I have proved it the following way. I define ${\ket{1:\alpha,2:a}}$ as the basis of $\mathcal{H}=\mathcal{H}_1\otimes\mathcal{H}_2$. In this basis, one writes
\begin{align}
S(\rho_1\otimes\rho_2) = – \mathrm{Tr}\left[\rho_1\otimes\rho_2\; ln\left(\rho_1\otimes\rho_2\right)\right] &= -\sum_{\alpha,a}\bra{1:\alpha,2:a}\rho_1\otimes\rho_2\ket{1:\alpha,2:a}\log(\rho_1\otimes\rho_2)\\
\end{align}
I use now the fact that the logarithm of a product is equal to the sum of the logarithms: $\log(a b) = \log(a)+\log(b)$. Am I allowed to generalize this to the tensor product of two states? Using this property, I find that
\begin{equation}
S(\rho_1\otimes\rho_2) = -\sum_\alpha \bra{1:\alpha}\rho_1\ket{1:\alpha} + \left(-\sum_\beta \bra{2:a}\rho_2\ket{2:a}\log(\rho_2)\right) = S(\rho_1)+S(\rho_2)
\end{equation}
It feels like cheating, yet it seems to work. Any insights?

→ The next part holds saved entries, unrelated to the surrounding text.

(* ===== verification/SchedSpec.v ===== *)
(** The run queues as lists: what each operation of the scheduler does to the
    sequences of threads that wait at each level. *)
From S2P Require Import Prelude Sync DList Sched.

(** * Steps *)

Section steps.
Implicit Types (s : sched_state).

Lemma wp_th_load Q s t x : threads s !! t = Some x → Q x s → wp (th_load t) Q s.
Proof. unfold wp, th_load. by intros ->. Qed.
Lemma wp_th_store (Q : unit → sched_state → Prop) s t f :
  is_Some (threads s !! t) → Q tt (set_threads (alter f t (threads s)) s) → wp (th_store t f) Q s.
Proof. unfold wp, th_store. by intros [x ->]. Qed.
Lemma wp_rq_load Q s c r : rqs s !! c = Some r → Q r s → wp (rq_load c) Q s.
Proof. unfold wp, rq_load. by intros ->. Qed.
Lemma wp_rq_store (Q : unit → sched_state → Prop) s c f :
  is_Some (rqs s !! c) → Q tt (set_rqs (alter f c (rqs s)) s) → wp (rq_store c f) Q s.
Proof. unfold wp, rq_store. by intros [x ->]. Qed.
Lemma wp_wq_load Q s w x : wqs s !! w = Some x → Q x s → wp (wq_load w) Q s.
Proof. unfold wp, wq_load. by intros ->. Qed.
Lemma wp_wq_store (Q : unit → sched_state → Prop) s w f :
  is_Some (wqs s !! w) → Q tt (set_wqs (alter f w (wqs s)) s) → wp (wq_store w f) Q s.
Proof. unfold wp, wq_store. by intros [x ->]. Qed.

(** The queue of a CPU and a level. *)
Definition queue_at s (k : Z * Z) : option mlfq_queue_t :=
  if k.2 <? 0 then None else r ← rqs s !! k.1; levels r !! Z.to_nat k.2.
Definition put_queue (k : Z * Z) (f : mlfq_queue_t → mlfq_queue_t) s : sched_state :=
  set_rqs (alter (λ r, set_levels (alter f (Z.to_nat k.2) (levels r)) r) k.1 (rqs s)) s.

Lemma wp_q_load Q s k q : queue_at s k = Some q → Q q s → wp (q_load k) Q s.
Proof.
  unfold queue_at, q_load. destruct (k.2 <? 0); [done|].
  destruct (rqs s !! k.1) as [r|] eqn:Hr; simpl; [|done]. intros Hq HQ. wp_pures.
  eapply wp_rq_load; [done|]. by rewrite Hq.
Qed.
Lemma wp_q_store (Q : unit → sched_state → Prop) s k f :
  is_Some (queue_at s k) → Q tt (put_queue k f s) → wp (q_store k f) Q s.
Proof.
  intros [q Hq] HQ. unfold q_store. wp_pures. eapply wp_q_load; [done|].
  apply wp_rq_store; [|done]. unfold queue_at in Hq. destruct (k.2 <? 0); [done|].
  destruct (rqs s !! k.1); [eauto|done].
Qed.

Lemma queue_at_put k f s k' : queue_at s k ≠ None →
  queue_at (put_queue k f s) k' = if decide (k' = k) then f <$> queue_at s k' else queue_at s k'.
Proof.
  destruct k as [c l], k' as [c' l']. unfold queue_at, put_queue. simpl. intros Hk.
  destruct (l <? 0) eqn:Hl; [done|]. destruct (l' <? 0) eqn:Hl'; [by case_decide|].
  rewrite lookup_alter. destruct (decide (c = c')) as [->|].
  - destruct (rqs s !! c') as [r|]; simpl; [|by case_decide]. rewrite list_lookup_alter.
    destruct (decide (l = l')) as [->|]; [by rewrite !decide_True by done|].
    rewrite decide_False by lia. by rewrite decide_False by congruence.
  - rewrite decide_False by congruence. done.
Qed.
Lemma queue_at_put_eq k f s q : queue_at s k = Some q → queue_at (put_queue k f s) k = Some (f q).
Proof. intros Hq. rewrite queue_at_put by congruence. rewrite decide_True by done. by rewrite Hq. Qed.
Lemma queue_at_threads s m k : queue_at (set_threads m s) k = queue_at s k.
Proof. done. Qed.
Lemma threads_put_queue k f s : threads (put_queue k f s) = threads s.
Proof. done. Qed.
Lemma put_queue_threads k f m s : put_queue k f (set_threads m s) = set_threads m (put_queue k f s).
Proof. done. Qed.
Lemma put_queue_put k f g s : put_queue k f (put_queue k g s) = put_queue k (f ∘ g) s.
Proof.
  unfold put_queue. destruct s; unfold set_rqs; simpl. f_equal. rewrite alter_twice.
  apply alter_ext. intros r _. destruct r; unfold set_levels; simpl. f_equal.
  symmetry. generalize (Z.to_nat k.2). induction levels as [|x l IH]; intros [|n]; simpl; [done..|].
  unfold alter in *. simpl. f_equal. apply IH.
Qed.
Lemma put_queue_const k f s q : queue_at s k = Some q → put_queue k f s = put_queue k (λ _, f q) s.
Proof.
  unfold queue_at, put_queue. destruct (k.2 <? 0); [done|].
  destruct (rqs s !! k.1) as [r|] eqn:Hr; simpl; [|done]. intros Hq. f_equal.
  apply alter_ext. intros r' Hr'. simplify_eq. f_equal. apply list_alter_ext; [|done].
  intros x Hx. congruence.
Qed.
Lemma put_queue_id k s q : queue_at s k = Some q → put_queue k (λ _, q) s = s.
Proof.
  unfold queue_at, put_queue. destruct (k.2 <? 0); [done|].
  destruct (rqs s !! k.1) as [r|] eqn:Hr; simpl; [|done]. intros Hq.
  replace (alter _ k.1 (rqs s)) with (rqs s); [by destruct s|].
  symmetry. apply map_eq. intros c. destruct (decide (k.1 = c)) as [<-|].
  - rewrite lookup_alter_eq, Hr. simpl. f_equal. destruct r; unfold set_levels; simpl in *. f_equal.
    rewrite (list_alter_ext _ (λ x, x) levels levels); [by apply list_alter_id|congruence|done].
  - by rewrite lookup_alter_ne.
Qed.
Lemma put_queue_idf k s q : queue_at s k = Some q → put_queue k (λ q, q) s = s.
Proof. intros Hq. etrans; [by apply (put_queue_const _ _ _ q)|]. by apply put_queue_id. Qed.
Lemma set_threads_twice m m' s : set_threads m (set_threads m' s) = set_threads m s.
Proof. done. Qed.
End steps.

(** * The queues as lists *)

(** The threads that wait at each level of each CPU. *)
Definition q_ok (ths : gmap Z thread_t) (q : mlfq_queue_t) (l : list Z) : Prop :=
  queue ths (head q) (tail q) l ∧ count q = Z.of_nat (length l).

Record qs_rep (s : sched_state) (L : Z * Z → list Z) : Prop := {
  qs_q k q : queue_at s k = Some q → q_ok (threads s) q (L k);
  qs_none k : queue_at s k = None → L k = [];
  qs_disj k k' t : t ∈ L k → t ∈ L k' → k = k';
  qs_size : Z.of_nat (size (threads s)) < 2 ^ 32;
}.

Definition upd_q (L : Z * Z → list Z) (k : Z * Z) (l : list Z) : Z * Z → list Z :=
  λ k', if decide (k' = k) then l else L k'.
Lemma upd_q_eq L k l : upd_q L k l k = l.
Proof. unfold upd_q. by rewrite decide_True. Qed.
Lemma upd_q_ne L k l k' : k' ≠ k → upd_q L k l k' = L k'.
Proof. intros. unfold upd_q. by rewrite decide_False. Qed.

(** What the queue operations leave alone: every field of a thread but the
    links, of a run queue but the levels, and everything else. *)
Definition core (x : thread_t) : thread_t := set_rq_next 0 (set_rq_prev 0 x).
Definition rq_core (r : runqueue_t) : runqueue_t := set_levels [] r.
Definition rest (s : sched_state) : sched_state := set_threads ∅ (set_rqs ∅ s).
Record q_frame (s s' : sched_state) : Prop := {
  fr_th t : core <$> threads s' !! t = core <$> threads s !! t;
  fr_rq c : rq_core <$> rqs s' !! c = rq_core <$> rqs s !! c;
  fr_len c : length <$> (levels <$> rqs s' !! c) = length <$> (levels <$> rqs s !! c);
  fr_rest : rest s' = rest s;
}.
#[global] Instance q_frame_refl : Reflexive q_frame.
Proof. by intros s. Qed.
#[global] Instance q_frame_trans : Transitive q_frame.
Proof.
  intros s1 s2 s3 [A1 A2 A3 A4] [B1 B2 B3 B4]. split; intros.
  - by rewrite B1.
  - by rewrite B2.
  - by rewrite B3.
  - by rewrite B4.
Qed.

Lemma frame_is_thread s s' t : q_frame s s' → is_Some (threads s' !! t) ↔ is_Some (threads s !! t).
Proof.
  intros Hf. pose proof (fr_th _ _ Hf t) as H.
  destruct (threads s' !! t), (threads s !! t); simpl in H; try done; split; eauto.
Qed.

Lemma frame_queue s s' k : q_frame s s' → is_Some (queue_at s' k) ↔ is_Some (queue_at s k).
Proof.
  intros Hf. pose proof (fr_len _ _ Hf k.1) as H. unfold queue_at. destruct (k.2 <? 0); [done|].
  destruct (rqs s' !! k.1) as [r'|], (rqs s !! k.1) as [r|]; simpl in *; try done.
  injection H as H. by rewrite !lookup_lt_is_Some, H.
Qed.

Lemma q_frame_put s k f m : queue_at s k ≠ None →
  (∀ t, core <$> m !! t = core <$> threads s !! t) → q_frame s (put_queue k f (set_threads m s)).
Proof.
  intros Hk Hm. split; simpl; [done| | |done].
  - intros c. rewrite lookup_alter. case_decide; [|done]. subst. by destruct (rqs s !! k.1).
  - intros c. rewrite lookup_alter. case_decide; [|done]. subst. destruct (rqs s !! k.1) as [r|]; [|done].
    simpl. by rewrite length_alter.
Qed.
(* ===== verification/SchedTheorems.v ===== *)
(** What the scheduler and the wait queues promise. *)
From S2P Require Import Prelude Sync DList Sched SchedSpec.

Section frames.
Implicit Types (s : sched_state) (L : Z * Z → list Z).

Lemma s_frame_refl s : s_frame (threads s) s s.
Proof. done. Qed.
Lemma s_frame_rq m s s1 c f :
  s_frame m s s1 → (∀ r, rq_static (f r) = rq_static r) → s_frame m s (set_rqs (alter f c (rqs s1)) s1).
Proof.
  intros [A B C] Hf. split; [done| |done]. intros c'. simpl. rewrite <-B.
  destruct (decide (c = c')) as [->|]; [|by rewrite lookup_alter_ne].
  rewrite lookup_alter_eq. destruct (rqs s1 !! c'); simpl; [|done]. by rewrite Hf.
Qed.
Lemma s_frame_th m s s1 t f :
  s_frame m s s1 → (∀ x, core (f x) = core (f (core x))) →
  s_frame (alter f t m) s (set_threads (alter f t (threads s1)) s1).
Proof.
  intros [A B C] Hf. split; [|done|done]. intros t'. simpl. specialize (A t').
  destruct (decide (t = t')) as [->|]; [|by rewrite !lookup_alter_ne].
  rewrite !lookup_alter_eq. destruct (threads s1 !! t') as [x|], (m !! t') as [y|]; simpl in *; try done.
  apply (inj Some) in A. f_equal. by rewrite (Hf x), (Hf y), A.
Qed.
Lemma s_frame_t m s s' : s_frame m s s' → t_frame m s s'.
Proof. by intros [A B C]. Qed.
Lemma t_frame_lookup m s s' t x' : t_frame m s s' → threads s' !! t = Some x' →
  ∃ x, m !! t = Some x ∧ core x' = core x.
Proof.
  intros [Hf _] Hx. pose proof (Hf t) as H. rewrite Hx in H. simpl in H.
  destruct (m !! t) as [x|]; [|done]. apply (inj Some) in H. eauto.
Qed.
Lemma core_fields x y : core x = core y →
  state x = state y ∧ priority_level x = priority_level y ∧ last_cpu x = last_cpu y ∧ t_lock x = t_lock y ∧
  wait_node x = wait_node y ∧ pinned_cpu x = pinned_cpu y ∧ blocked_on x = blocked_on y.
Proof. destruct x, y. unfold core, set_rq_next, set_rq_prev. simpl. intros [=]. by subst. Qed.

(** The threads that wait keep what [th_inv] says of them when their records
    do not change but for the links. *)
Lemma th_inv_frame s s' L L' m :
  th_inv s L → t_frame m s s' →
  (∀ k t x, t ∈ L' k → m !! t = Some x →
     (t ∈ L k ∧ threads s !! t = Some x) ∨ (state x = THREAD_READY ∧ priority_level x = k.2 ∧ last_cpu x = k.1)) →
  th_inv s' L'.
Proof.
  intros Hinv Hf HL k t x' Ht Hx'. destruct (t_frame_lookup _ _ _ _ _ Hf Hx') as (x & Hx & Hc).
  destruct (core_fields _ _ Hc) as (-> & -> & -> & _).
  destruct (HL k t x Ht Hx) as [[Ht' Hx0]|]; [by apply (Hinv k t)|done].
Qed.
End frames.

(** * Enqueueing and dequeueing *)

Section enqueue.
Implicit Types (s : sched_state) (L : Z * Z → list Z).

(** The CPU a thread is queued on. *)
Definition home s (x : thread_t) : Z :=
  let c := if 0 <=? pinned_cpu x then pinned_cpu x
           else if 0 <=? last_cpu x then last_cpu x else cpu_id (cpu s) in
  if (c <? 0) || (nr_cpus s <=? c) then cpu_id (cpu s) else c.

Lemma wp_sched_enqueue s L t x :
  sched_inv s L → threads s !! t = Some x → t ≠ 0 → (∀ k, t ∉ L k) → 0 ≤ priority_level x < 8 →
  let k := (home s x, priority_level x) in
  wp (sched_enqueue t) (λ _ s', sched_inv s' (upd_q L k (L k ++ [t])) ∧
    s_frame (alter (set_last_cpu (home s x) ∘ set_state THREAD_READY) t (threads s)) s s') s.
Proof.
  intros [Hs Hth] Hx Ht0 Hn Hp k. unfold sched_enqueue, me, sched_rq_for_cpu, current_rq. wp_pures.
  eapply wp_th_load; [done|]. wp_pures. set (c := if 0 <=? pinned_cpu x then _ else _).
  assert (is_Some (rqs s !! home s x)) as Hrq.
  { unfold home. fold c. destruct (si_me _ _ _ _ _ Hs) as [Hme Heq].
    destruct ((c <? 0) || (nr_cpus s <=? c)) eqn:Hc; [by rewrite <-Heq|].
    apply orb_false_iff in Hc as [H1 H2]. eapply si_cpus; [done|lia]. }
  assert (match (if (c <? 0) || (nr_cpus s <=? c) then None else Some c) with
          | Some rq => (rq, c) | None => (cpu_rq (cpu s), cpu_id (cpu s)) end = (home s x, home s x)) as ->.
  { unfold home. fold c. destruct (si_me _ _ _ _ _ Hs) as [_ Heq]. rewrite Heq.
    by destruct ((c <? 0) || (nr_cpus s <=? c)). }
  apply (sinv_switch _ _ _ _ (home s x)) in Hs. set (h := home s x) in *. wp_pures.
  eapply sinv_acquire; [done..|set_solver|]. intros s1 Hs1. wp_pures.
  apply wp_th_store; [simpl; eauto|]. wp_pures. apply wp_th_store; [simpl; rewrite lookup_alter_is_Some; eauto|].
  wp_pures. eapply wp_th_load; [simpl; rewrite lookup_alter_eq, lookup_alter_eq, Hx; done|]. simpl.
  rewrite set_threads_twice.
  set (s2 := set_threads (alter (set_last_cpu h) t (alter (set_state THREAD_READY) t (threads s))) s1).
  assert (sinv s2 L [h] h 0) as Hs2.
  { apply (sinv_th_store _ _ _ _ _ t (set_state THREAD_READY)) in Hs1; [|done].
    by apply (sinv_th_store _ _ _ _ _ t (set_last_cpu h)) in Hs1. }
  assert (s_frame (alter (set_last_cpu h) t (alter (set_state THREAD_READY) t (threads s))) s s2) as Hf2.
  { assert (s_frame (threads s) s s1) as Hf1 by (by apply s_frame_rq).
    apply (s_frame_th _ _ _ t (set_state THREAD_READY)) in Hf1; [|done].
    apply (s_frame_th _ _ _ t (set_last_cpu h)) in Hf1; [|done]. exact Hf1. }
  assert (is_Some (rqs s2 !! h)) as Hrq2 by (simpl; by rewrite lookup_alter_is_Some).
  wp_pures. eapply (sinv_push s2 L [h] h); [done|done|done| |done..|].
  { simpl. rewrite !lookup_alter_is_Some. eauto. }
  intros s3 Hs3 Hf3. wp_pures. apply (frame_rq _ _ _ Hf3) in Hrq2 as Hrq3.
  eapply sinv_inc; [done|done|].
  intros s4 Hs4. wp_pures. eapply sinv_release; [done|simpl; by rewrite lookup_alter_is_Some|set_solver|].
  intros s5 Hs5.
  assert (s_frame (alter (set_last_cpu h ∘ set_state THREAD_READY) t (threads s)) s s5) as Hf5.
  { rewrite <-alter_twice. apply s_frame_rq; [|done]. apply s_frame_rq; [|done]. by eapply s_frame_trans. }
  split; [|done]. split; [by apply (sinv_switch _ _ _ h)|].
  eapply th_inv_frame; [done|by apply s_frame_t|]. intros k' t' x' Ht'. destruct (decide (t = t')) as [<-|Hne].
  - rewrite lookup_alter_eq, Hx. intros [= <-]. right. simpl. unfold upd_q in Ht'. case_decide as Hk; [by subst k'|].
    by apply Hn in Ht'.
  - rewrite lookup_alter_ne by done. intros Hx'. left. split; [|done]. unfold upd_q in Ht'.
    case_decide as Hk; [subst k'|done]. set_solver.
Qed.
End enqueue.

(** * Scheduling *)

Section schedule.
Context (tsc_freq : Z).
Implicit Types (s : sched_state) (L : Z * Z → list Z).

Lemma sinv_misc s s' L lkd c0 d :
  sinv s L lkd c0 d → threads s' = threads s → rqs s' = rqs s → nr_cpus s' = nr_cpus s →
  cpu_id (cpu s') = cpu_id (cpu s) → cpu_rq (cpu s') = cpu_rq (cpu s) → sinv s' L lkd c0 d.
Proof.
  intros [[A1 A2 A3 A4] B C D] Ht Hr Hn Hi Hq.
  assert (∀ k, queue_at s' k = queue_at s k) as Hk by (intros k; unfold queue_at; by rewrite Hr).
  split; [split|..]; rewrite ?Ht, ?Hr, ?Hn, ?Hi, ?Hq; try done.
  - intros k q. rewrite Hk. apply A1.
  - intros k. rewrite Hk. apply A2.
Qed.
Lemma th_inv_misc s s' L : th_inv s L → threads s' = threads s → th_inv s' L.
Proof. intros H Ht. unfold th_inv. by rewrite Ht. Qed.
Lemma th_inv_store s L t f :
  th_inv s L → (∀ k, t ∉ L k) ∨ (∀ x, state (f x) = state x ∧ priority_level (f x) = priority_level x ∧
    last_cpu (f x) = last_cpu x) → th_inv (set_threads (alter f t (threads s)) s) L.
Proof.
  intros H Hf k b x Hb. simpl. destruct (decide (t = b)) as [->|]; [|rewrite lookup_alter_ne by done; by apply H].
  rewrite lookup_alter_eq. destruct (threads s !! b) as [y|] eqn:Hy; [|done]. intros [= <-].
  destruct Hf as [Hf|Hf]; [by apply Hf in Hb|]. destruct (Hf y) as (-> & -> & ->). by apply (H k b).
Qed.
Lemma fpu_same_of s s' t : fpu_same s s' → fpu_of s' t = fpu_of s t.
Proof.
  intros [Ht Hr _ _]. specialize (Ht t). unfold fpu_of. rewrite Hr.
  destruct (threads s' !! t), (threads s !! t); simpl in *; congruence.
Qed.
Lemma fpu_same_thread s s' t x' : fpu_same s s' → threads s' !! t = Some x' → ∃ x, threads s !! t = Some x ∧ fpu x' = fpu x.
Proof.
  intros [Ht _ _ _] Hx. specialize (Ht t). rewrite Hx in Ht. destruct (threads s !! t) as [x|]; simpl in Ht; [|done].
  exists x. split; [done|congruence].
Qed.
#[local] Instance fpu_same_sym : Symmetric fpu_same.
Proof. intros s s' [A B C D]. split; intros; congruence. Qed.
Lemma fpu_same_ok s s' : fpu_same s s' → fpu_ok s → fpu_ok s'.
Proof.
  intros Hs [H1 H2 H3 H4]. destruct (Hs) as [_ Hr Hc Hcur]. split; unfold cr0_ts in *.
  - by rewrite Hr.
  - intros t x Hx. destruct (fpu_same_thread _ _ _ _ Hs Hx) as (y & Hy & ->). by eapply H2.
  - intros t x Hx Hd. destruct (fpu_same_thread _ _ _ _ Hs Hx) as (y & Hy & Hf). rewrite Hf in Hd. rewrite Hf, Hcur, Hc. exact (H3 t y Hy Hd).
  - rewrite Hc, Hcur. intros (x & Hx & Hd)%H4. symmetry in Hs. destruct (fpu_same_thread _ _ _ _ Hs Hx) as (y & Hy & Hf).
    exists y. split; [done|]. by rewrite <-Hf.
Qed.

Lemma quiet_then {A B} (m : M sched_state A) (k : A → M sched_state B) (Q : B → sched_state → Prop) s :
  quiet m → (∀ a s1, m s = Done (a, s1) → fpu_same s s1 → ∀ b s', k a s1 = Done (b, s') → Q b s') →
  ∀ b s', (m ≫= k) s = Done (b, s') → Q b s'.
Proof.
  intros Hm Hk b s'. unfold mbind, M_bind. destruct (m s) as [[a s1]| |] eqn:Hs; [|done..]. apply (Hk a s1); [done|by eapply Hm].
Qed.
(** ** Forking *)

(** [context_t] is 27 words, of which the sixth is [rax]. *)
Definition CONTEXT_WORDS : Z := 27.
Definition CONTEXT_RAX : nat := 5.
Definition store_words (a : Z) (vs : list Z) : M St unit :=
  for_n 0 (length vs) (λ i, match vs !! Z.to_nat i with Some v => store_word (u64 (a + 8 * i)) v | None => mret tt end).
Definition thread_fork_from_syscall (child_proc parent_thread : Z) (parent_ctx : list Z) : M St Z :=
  child ← thread_alloc;
  if child =? 0 then mret 0 else
  pt ← thr_load parent_thread;
  thread_setup child child_proc (priority_level pt) ;;
  thr_store child (tset_fpu (fpu pt)) ;;
  x ← thr_load child;
  let stack_top := u64 (kstack_base x + kstack_size x) in
  let child_ctx := u64 (stack_top - 8 * CONTEXT_WORDS) in
  store_words child_ctx parent_ctx ;;
  store_word (u64 (child_ctx + 8 * Z.of_nat CONTEXT_RAX)) 0 ;;
  rsp ← build_bootstrap_frame child_ctx fork_child_entry child_ctx 0;
  thr_store child (tset_kernel_rsp rsp) ;;
  thread_link_to_proc child_proc child ;;
  mret child.
Definition proc_add_child (parent_ child : Z) : M St unit :=
  plock parent_ (lock_acquire me) ;;
  h ← pget parent_ children;
  proc_store child (set_sibling_next h) ;;
  proc_store parent_ (set_children child) ;;
  plock parent_ (lock_release me).
Definition proc_remove_child (parent_ child : Z) : M St unit :=
  plock parent_ (lock_acquire me) ;;
  fuel ← proc_fuel;
  unlink (children_of parent_) fuel child ;;
  plock parent_ (lock_release me).
(** [parent_ctx]: no context, or its words. *)
Definition proc_fork (parent_ parent_thread : Z) (parent_ctx : option (list Z)) : M St Z :=
  match parent_ctx with
  | None => mret (- EINVAL)
  | Some ctx =>
  if (parent_ =? 0) || (parent_thread =? 0) then mret (- EINVAL) else
  x ← proc_load parent_;
  child ← proc_alloc (Some (name x)) (flags x);
  if child =? 0 then mret (- ENOMEM) else
  x ← proc_load parent_;
  v ← deps (vmm_fork (vmm x));
  proc_store child (set_vmm v) ;;
  if v =? 0 then proc_unref child ;; mret (- ENOMEM) else
  t ← deps (fdtable_clone (fdtable x));
  proc_store child (set_fdtable t) ;;
  if t =? 0 then proc_unref child ;; mret (- ENOMEM) else
  when (negb (argv x =? 0)) (copy_argv_envp child (argv x) (argc x) (envp x) (envc x) ;; mret tt) ;;
  proc_store child (λ c, set_parent parent_ (set_gid (gid x) (set_uid (uid x) (set_auxv_count (auxv_count x) (set_auxv (auxv x) c))))) ;;
  proc_add_child parent_ child ;;
  child_thread ← thread_fork_from_syscall child parent_thread ctx;
  if child_thread =? 0 then proc_remove_child parent_ child ;; proc_unref child ;; mret (- ENOMEM) else
  child_pid ← pget child pid;
  thr_store child_thread (tset_t_state THREAD_READY) ;;
  deps (sched_enqueue child_thread) ;;
  mret child_pid
  end.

Additionally, I have trouble interpreting this result. Thanks for your input!

Answer 1

Remarks on your calculations $\newcommand{Tr}{\operatorname{Tr}}$

\begin{align} S(\rho_1\otimes\rho_2) = - \mathrm{Tr}\left[\rho_1\otimes\rho_2\; ln\left(\rho_1\otimes\rho_2\right)\right] &= -\sum_{\alpha,a}\langle 1:\alpha,2:a|\rho_1\otimes\rho_2|1:\alpha,2:a\rangle\log(\rho_1\otimes\rho_2)\\ \end{align} I use now the fact that the logarithm of a product is equation to the sum of the logarithms: $\log(a b) = \log(a)+\log(b)$. Am I allowed to generalize this to the tensor product of two states?

The last equality does not make sense, as $\log(\rho_1\otimes \rho_2)$ is an operator : it should come before the ket (see my calculations below).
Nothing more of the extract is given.